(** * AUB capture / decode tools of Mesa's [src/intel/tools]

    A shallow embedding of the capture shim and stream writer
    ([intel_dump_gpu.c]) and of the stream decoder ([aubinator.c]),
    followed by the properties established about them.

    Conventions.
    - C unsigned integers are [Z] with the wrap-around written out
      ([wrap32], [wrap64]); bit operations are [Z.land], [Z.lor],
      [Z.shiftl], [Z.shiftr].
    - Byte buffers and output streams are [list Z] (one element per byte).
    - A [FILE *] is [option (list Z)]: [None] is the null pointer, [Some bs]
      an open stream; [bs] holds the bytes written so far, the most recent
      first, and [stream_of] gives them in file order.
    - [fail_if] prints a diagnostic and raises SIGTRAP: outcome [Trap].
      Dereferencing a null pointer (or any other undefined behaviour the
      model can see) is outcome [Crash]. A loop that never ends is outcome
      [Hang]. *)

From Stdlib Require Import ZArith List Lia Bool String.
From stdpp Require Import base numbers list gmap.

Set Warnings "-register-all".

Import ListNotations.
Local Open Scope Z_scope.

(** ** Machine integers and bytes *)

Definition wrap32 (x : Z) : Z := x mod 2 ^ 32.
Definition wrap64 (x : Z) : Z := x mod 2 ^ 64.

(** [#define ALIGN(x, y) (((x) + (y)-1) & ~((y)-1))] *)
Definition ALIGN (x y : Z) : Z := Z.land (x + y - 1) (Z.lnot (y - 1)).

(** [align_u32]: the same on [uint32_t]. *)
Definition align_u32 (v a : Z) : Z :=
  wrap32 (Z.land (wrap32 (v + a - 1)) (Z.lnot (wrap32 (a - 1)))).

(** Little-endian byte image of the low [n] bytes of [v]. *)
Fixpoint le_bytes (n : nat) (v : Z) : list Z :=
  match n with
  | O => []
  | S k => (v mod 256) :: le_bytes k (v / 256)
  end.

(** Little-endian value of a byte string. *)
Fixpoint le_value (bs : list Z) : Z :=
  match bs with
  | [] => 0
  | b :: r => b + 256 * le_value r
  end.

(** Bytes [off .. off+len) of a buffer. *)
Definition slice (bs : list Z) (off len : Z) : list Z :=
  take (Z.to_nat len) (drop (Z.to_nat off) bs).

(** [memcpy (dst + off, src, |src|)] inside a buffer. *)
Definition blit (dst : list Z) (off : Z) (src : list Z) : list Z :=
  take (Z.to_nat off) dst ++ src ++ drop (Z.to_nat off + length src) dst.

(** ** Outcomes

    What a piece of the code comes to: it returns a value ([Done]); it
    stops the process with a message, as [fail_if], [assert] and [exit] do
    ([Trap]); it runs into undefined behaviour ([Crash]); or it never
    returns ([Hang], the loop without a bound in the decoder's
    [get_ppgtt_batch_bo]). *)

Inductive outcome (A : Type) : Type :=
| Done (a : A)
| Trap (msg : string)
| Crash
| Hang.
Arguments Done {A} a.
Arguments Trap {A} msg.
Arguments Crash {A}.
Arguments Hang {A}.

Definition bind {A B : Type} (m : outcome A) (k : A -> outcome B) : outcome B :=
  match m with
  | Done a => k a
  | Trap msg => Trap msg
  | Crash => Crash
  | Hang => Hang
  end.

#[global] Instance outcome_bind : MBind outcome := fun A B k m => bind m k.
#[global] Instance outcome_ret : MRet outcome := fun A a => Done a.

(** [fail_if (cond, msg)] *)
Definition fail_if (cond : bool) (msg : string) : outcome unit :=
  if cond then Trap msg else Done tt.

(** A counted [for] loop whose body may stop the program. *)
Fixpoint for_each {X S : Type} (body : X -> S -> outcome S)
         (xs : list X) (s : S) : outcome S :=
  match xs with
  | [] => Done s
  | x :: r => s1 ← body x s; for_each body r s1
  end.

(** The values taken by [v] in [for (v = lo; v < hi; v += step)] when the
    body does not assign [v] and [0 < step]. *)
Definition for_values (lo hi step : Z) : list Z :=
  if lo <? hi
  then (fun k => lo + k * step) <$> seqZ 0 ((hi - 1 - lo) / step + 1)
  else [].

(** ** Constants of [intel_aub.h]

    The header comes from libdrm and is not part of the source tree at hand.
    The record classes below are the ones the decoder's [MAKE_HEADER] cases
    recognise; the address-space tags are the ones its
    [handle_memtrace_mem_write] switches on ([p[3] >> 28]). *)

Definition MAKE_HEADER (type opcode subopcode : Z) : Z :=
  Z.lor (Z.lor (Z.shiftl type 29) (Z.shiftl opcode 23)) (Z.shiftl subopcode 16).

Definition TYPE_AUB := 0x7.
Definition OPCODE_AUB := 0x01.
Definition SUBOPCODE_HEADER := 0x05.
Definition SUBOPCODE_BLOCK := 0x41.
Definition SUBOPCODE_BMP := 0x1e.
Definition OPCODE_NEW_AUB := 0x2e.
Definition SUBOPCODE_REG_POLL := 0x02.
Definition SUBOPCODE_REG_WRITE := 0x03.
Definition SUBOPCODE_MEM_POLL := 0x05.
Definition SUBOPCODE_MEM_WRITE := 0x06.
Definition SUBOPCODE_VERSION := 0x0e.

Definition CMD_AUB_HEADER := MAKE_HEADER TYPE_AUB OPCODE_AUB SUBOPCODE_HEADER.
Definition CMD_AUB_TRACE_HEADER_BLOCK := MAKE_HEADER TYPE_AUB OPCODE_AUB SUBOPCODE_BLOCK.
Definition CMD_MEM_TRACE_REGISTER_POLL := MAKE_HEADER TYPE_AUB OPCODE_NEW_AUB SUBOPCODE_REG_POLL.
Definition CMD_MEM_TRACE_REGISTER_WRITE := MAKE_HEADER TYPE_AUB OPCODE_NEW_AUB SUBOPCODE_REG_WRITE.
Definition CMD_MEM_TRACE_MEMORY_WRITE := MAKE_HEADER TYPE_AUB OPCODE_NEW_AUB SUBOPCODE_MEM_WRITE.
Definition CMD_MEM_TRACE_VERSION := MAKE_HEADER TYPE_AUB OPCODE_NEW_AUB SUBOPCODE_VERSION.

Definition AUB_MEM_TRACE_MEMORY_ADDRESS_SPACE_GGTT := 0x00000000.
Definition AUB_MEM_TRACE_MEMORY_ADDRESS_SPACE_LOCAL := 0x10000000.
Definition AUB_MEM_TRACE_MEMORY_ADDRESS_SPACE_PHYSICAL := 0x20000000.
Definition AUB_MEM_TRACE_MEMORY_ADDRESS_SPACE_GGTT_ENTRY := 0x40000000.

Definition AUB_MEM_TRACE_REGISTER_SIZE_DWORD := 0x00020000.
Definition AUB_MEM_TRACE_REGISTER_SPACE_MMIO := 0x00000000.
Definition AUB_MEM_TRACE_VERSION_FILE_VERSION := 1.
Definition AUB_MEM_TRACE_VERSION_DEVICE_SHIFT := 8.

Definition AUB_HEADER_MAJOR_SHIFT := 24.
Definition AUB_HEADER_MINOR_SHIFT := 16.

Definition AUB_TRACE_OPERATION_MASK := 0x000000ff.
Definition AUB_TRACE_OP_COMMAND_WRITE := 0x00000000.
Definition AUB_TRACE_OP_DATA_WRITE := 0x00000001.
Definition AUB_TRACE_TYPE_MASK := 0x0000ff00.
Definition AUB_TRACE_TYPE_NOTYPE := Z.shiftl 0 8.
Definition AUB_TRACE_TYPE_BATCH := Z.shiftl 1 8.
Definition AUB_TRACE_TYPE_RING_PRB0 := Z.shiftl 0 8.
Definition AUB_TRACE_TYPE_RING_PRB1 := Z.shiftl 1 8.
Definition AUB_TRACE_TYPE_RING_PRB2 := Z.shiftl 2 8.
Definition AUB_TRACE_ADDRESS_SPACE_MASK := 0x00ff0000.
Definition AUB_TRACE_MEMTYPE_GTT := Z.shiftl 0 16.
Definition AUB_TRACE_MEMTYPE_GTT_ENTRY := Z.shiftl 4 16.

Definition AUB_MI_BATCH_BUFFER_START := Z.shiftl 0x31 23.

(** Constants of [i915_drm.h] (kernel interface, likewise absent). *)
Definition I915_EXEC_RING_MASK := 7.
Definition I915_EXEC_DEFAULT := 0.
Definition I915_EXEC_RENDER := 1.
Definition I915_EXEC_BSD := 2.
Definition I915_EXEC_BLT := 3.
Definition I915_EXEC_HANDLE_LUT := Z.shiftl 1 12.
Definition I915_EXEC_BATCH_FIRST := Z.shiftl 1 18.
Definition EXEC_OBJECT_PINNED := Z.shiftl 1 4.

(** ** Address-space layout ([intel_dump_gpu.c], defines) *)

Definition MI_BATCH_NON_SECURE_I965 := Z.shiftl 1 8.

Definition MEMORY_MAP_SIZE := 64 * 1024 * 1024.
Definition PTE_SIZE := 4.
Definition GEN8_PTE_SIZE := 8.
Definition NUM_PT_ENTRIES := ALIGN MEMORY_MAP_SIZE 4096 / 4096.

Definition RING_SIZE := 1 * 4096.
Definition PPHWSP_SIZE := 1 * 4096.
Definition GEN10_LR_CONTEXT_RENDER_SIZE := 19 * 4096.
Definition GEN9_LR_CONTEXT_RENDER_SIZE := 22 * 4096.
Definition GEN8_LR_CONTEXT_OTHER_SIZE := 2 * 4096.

****

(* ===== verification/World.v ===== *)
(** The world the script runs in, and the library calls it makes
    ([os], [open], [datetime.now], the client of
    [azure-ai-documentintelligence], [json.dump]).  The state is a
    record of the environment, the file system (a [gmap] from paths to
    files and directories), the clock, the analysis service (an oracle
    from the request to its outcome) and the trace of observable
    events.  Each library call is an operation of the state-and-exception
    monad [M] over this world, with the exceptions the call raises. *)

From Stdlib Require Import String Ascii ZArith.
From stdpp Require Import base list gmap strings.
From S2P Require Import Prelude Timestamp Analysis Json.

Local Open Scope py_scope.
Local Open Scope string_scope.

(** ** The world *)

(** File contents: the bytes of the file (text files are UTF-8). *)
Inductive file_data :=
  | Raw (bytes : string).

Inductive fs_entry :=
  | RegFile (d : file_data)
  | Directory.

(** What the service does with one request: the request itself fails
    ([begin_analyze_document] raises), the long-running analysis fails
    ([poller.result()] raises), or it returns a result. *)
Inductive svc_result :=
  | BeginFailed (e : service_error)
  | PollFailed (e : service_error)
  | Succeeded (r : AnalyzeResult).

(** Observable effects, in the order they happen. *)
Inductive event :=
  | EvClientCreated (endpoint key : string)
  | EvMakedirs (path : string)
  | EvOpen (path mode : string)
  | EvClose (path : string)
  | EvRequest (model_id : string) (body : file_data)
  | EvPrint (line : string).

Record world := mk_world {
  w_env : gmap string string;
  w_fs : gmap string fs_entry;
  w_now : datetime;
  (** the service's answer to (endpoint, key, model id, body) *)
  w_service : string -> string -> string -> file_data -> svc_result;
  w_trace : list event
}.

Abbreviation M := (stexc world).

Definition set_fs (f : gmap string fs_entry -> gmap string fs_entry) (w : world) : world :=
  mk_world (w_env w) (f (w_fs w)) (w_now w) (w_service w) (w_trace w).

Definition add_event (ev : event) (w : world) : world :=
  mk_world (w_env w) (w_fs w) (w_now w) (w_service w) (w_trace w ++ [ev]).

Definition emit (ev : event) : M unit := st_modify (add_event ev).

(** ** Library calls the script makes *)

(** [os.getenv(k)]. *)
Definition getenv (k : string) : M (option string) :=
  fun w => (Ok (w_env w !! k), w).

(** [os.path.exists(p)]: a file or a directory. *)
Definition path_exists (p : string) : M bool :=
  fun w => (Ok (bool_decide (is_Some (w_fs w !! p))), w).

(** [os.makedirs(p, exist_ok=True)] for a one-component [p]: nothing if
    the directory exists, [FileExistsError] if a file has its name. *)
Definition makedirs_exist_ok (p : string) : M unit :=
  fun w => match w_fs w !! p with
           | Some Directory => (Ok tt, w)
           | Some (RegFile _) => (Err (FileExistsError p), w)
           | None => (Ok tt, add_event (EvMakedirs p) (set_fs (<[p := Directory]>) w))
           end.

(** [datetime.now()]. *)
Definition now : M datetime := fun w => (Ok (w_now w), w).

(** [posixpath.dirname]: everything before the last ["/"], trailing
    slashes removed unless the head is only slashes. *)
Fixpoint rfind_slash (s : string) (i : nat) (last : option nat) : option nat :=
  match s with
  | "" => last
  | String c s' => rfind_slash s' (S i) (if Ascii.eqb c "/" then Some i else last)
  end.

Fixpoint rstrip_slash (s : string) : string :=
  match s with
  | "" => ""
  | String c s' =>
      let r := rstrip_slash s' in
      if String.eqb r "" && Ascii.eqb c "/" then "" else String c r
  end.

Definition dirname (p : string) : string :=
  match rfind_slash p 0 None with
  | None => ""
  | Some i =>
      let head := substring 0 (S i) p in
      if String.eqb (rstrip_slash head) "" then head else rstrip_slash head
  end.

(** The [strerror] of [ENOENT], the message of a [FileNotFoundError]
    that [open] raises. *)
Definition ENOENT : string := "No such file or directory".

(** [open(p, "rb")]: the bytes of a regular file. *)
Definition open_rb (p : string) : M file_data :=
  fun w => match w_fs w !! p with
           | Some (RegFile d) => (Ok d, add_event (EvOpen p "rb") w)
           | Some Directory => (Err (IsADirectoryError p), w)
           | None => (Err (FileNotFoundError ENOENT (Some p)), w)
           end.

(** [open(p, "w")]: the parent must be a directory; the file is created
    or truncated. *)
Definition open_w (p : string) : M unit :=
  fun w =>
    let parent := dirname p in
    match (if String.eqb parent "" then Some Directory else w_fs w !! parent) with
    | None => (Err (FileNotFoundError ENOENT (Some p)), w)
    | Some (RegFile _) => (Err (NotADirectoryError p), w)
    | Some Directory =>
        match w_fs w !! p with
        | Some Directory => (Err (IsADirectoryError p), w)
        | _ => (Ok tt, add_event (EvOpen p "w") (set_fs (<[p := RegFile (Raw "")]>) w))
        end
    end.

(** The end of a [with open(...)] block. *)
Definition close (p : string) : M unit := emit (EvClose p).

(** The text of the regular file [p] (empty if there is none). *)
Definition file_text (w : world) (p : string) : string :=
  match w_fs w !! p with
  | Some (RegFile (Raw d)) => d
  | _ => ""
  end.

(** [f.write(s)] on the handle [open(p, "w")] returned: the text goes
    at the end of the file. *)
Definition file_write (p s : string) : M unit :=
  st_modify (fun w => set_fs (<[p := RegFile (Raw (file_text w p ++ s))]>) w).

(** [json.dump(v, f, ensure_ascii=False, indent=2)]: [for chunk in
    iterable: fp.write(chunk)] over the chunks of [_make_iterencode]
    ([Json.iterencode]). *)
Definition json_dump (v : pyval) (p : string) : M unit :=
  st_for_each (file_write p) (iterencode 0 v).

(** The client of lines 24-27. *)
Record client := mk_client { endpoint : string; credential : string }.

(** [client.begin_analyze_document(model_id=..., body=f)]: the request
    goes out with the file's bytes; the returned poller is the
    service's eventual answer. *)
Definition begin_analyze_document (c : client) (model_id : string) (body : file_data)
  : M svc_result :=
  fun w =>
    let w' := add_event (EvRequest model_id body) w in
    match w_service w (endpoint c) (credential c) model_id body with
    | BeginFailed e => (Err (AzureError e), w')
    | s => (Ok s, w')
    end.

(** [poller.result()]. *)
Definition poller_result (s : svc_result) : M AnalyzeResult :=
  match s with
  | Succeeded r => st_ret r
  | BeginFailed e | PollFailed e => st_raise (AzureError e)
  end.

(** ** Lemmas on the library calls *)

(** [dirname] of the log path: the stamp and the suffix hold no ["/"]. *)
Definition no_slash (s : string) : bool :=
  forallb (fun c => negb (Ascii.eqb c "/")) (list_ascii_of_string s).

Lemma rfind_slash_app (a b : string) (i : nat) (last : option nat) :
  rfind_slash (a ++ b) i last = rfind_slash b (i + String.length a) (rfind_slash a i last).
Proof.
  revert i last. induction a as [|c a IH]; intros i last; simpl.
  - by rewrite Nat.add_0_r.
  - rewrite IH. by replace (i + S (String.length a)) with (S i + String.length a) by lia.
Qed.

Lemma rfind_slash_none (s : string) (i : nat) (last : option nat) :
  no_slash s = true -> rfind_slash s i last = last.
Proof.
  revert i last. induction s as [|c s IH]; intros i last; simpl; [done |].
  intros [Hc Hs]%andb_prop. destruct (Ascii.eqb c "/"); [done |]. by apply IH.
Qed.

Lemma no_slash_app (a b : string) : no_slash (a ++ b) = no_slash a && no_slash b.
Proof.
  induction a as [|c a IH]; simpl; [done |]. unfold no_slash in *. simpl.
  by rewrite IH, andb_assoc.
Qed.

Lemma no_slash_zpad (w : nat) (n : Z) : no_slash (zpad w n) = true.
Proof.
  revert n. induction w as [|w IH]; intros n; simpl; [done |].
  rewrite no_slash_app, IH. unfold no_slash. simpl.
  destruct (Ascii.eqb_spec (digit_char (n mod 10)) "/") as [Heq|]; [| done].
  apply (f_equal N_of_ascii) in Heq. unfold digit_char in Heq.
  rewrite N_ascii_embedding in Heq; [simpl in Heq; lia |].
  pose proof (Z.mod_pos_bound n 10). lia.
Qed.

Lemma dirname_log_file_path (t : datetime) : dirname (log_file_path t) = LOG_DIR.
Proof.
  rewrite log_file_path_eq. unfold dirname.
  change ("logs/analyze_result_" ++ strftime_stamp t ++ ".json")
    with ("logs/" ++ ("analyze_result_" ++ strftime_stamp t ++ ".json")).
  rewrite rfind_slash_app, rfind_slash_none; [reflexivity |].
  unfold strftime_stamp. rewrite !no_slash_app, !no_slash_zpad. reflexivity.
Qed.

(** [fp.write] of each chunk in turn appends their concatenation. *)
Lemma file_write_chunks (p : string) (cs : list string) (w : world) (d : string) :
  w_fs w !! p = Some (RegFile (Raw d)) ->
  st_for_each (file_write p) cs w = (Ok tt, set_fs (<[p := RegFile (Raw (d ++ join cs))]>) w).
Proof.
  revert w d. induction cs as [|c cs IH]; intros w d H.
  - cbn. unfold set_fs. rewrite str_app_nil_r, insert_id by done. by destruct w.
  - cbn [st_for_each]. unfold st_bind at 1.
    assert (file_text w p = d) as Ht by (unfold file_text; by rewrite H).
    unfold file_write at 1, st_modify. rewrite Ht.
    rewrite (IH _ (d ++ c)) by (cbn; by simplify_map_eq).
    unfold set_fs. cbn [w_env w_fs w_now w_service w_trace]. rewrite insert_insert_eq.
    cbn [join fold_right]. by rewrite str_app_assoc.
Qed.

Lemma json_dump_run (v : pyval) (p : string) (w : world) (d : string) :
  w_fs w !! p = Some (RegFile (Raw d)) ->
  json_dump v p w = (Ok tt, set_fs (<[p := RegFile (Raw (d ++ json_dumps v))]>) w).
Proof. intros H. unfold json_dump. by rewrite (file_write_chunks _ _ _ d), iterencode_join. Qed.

****

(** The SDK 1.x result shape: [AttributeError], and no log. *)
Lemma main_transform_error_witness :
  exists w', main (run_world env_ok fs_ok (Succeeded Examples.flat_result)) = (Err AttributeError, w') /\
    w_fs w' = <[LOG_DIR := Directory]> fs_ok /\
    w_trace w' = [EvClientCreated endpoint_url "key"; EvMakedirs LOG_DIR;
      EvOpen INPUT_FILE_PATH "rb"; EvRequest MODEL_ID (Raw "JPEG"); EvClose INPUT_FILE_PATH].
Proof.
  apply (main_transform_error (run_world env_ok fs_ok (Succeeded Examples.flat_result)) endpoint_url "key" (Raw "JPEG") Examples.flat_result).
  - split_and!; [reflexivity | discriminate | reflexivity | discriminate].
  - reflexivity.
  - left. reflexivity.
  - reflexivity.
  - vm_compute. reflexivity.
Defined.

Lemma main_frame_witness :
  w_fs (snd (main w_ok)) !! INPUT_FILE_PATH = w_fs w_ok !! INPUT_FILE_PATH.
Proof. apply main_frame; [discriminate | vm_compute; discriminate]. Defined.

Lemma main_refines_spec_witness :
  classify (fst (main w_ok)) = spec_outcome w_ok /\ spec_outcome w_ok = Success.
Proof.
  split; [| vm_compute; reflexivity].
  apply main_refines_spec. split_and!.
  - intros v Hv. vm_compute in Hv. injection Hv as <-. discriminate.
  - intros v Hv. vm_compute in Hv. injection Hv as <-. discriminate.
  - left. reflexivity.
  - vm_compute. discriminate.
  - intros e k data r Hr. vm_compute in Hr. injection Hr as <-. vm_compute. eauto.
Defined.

****

▶ **Work to be completed**:
Beginning at the line above with "(** * AUB capture" and finishing at the line with "Dereferencing a null", return each line exactly and return nothing else.

▶ **Answer to the exercise**:
(** * AUB capture / decode tools of Mesa's [src/intel/tools]

    A shallow embedding of the capture shim and stream writer
    ([intel_dump_gpu.c]) and of the stream decoder ([aubinator.c]),
    followed by the properties established about them.

    Conventions.
    - C unsigned integers are [Z] with the wrap-around written out
      ([wrap32], [wrap64]); bit operations are [Z.land], [Z.lor],
      [Z.shiftl], [Z.shiftr].
    - Byte buffers and output streams are [list Z] (one element per byte).
    - A [FILE *] is [option (list Z)]: [None] is the null pointer, [Some bs]
      an open stream; [bs] holds the bytes written so far, the most recent
      first, and [stream_of] gives them in file order.
    - [fail_if] prints a diagnostic and raises SIGTRAP: outcome [Trap].
      Dereferencing a null pointer (or any other undefined behaviour the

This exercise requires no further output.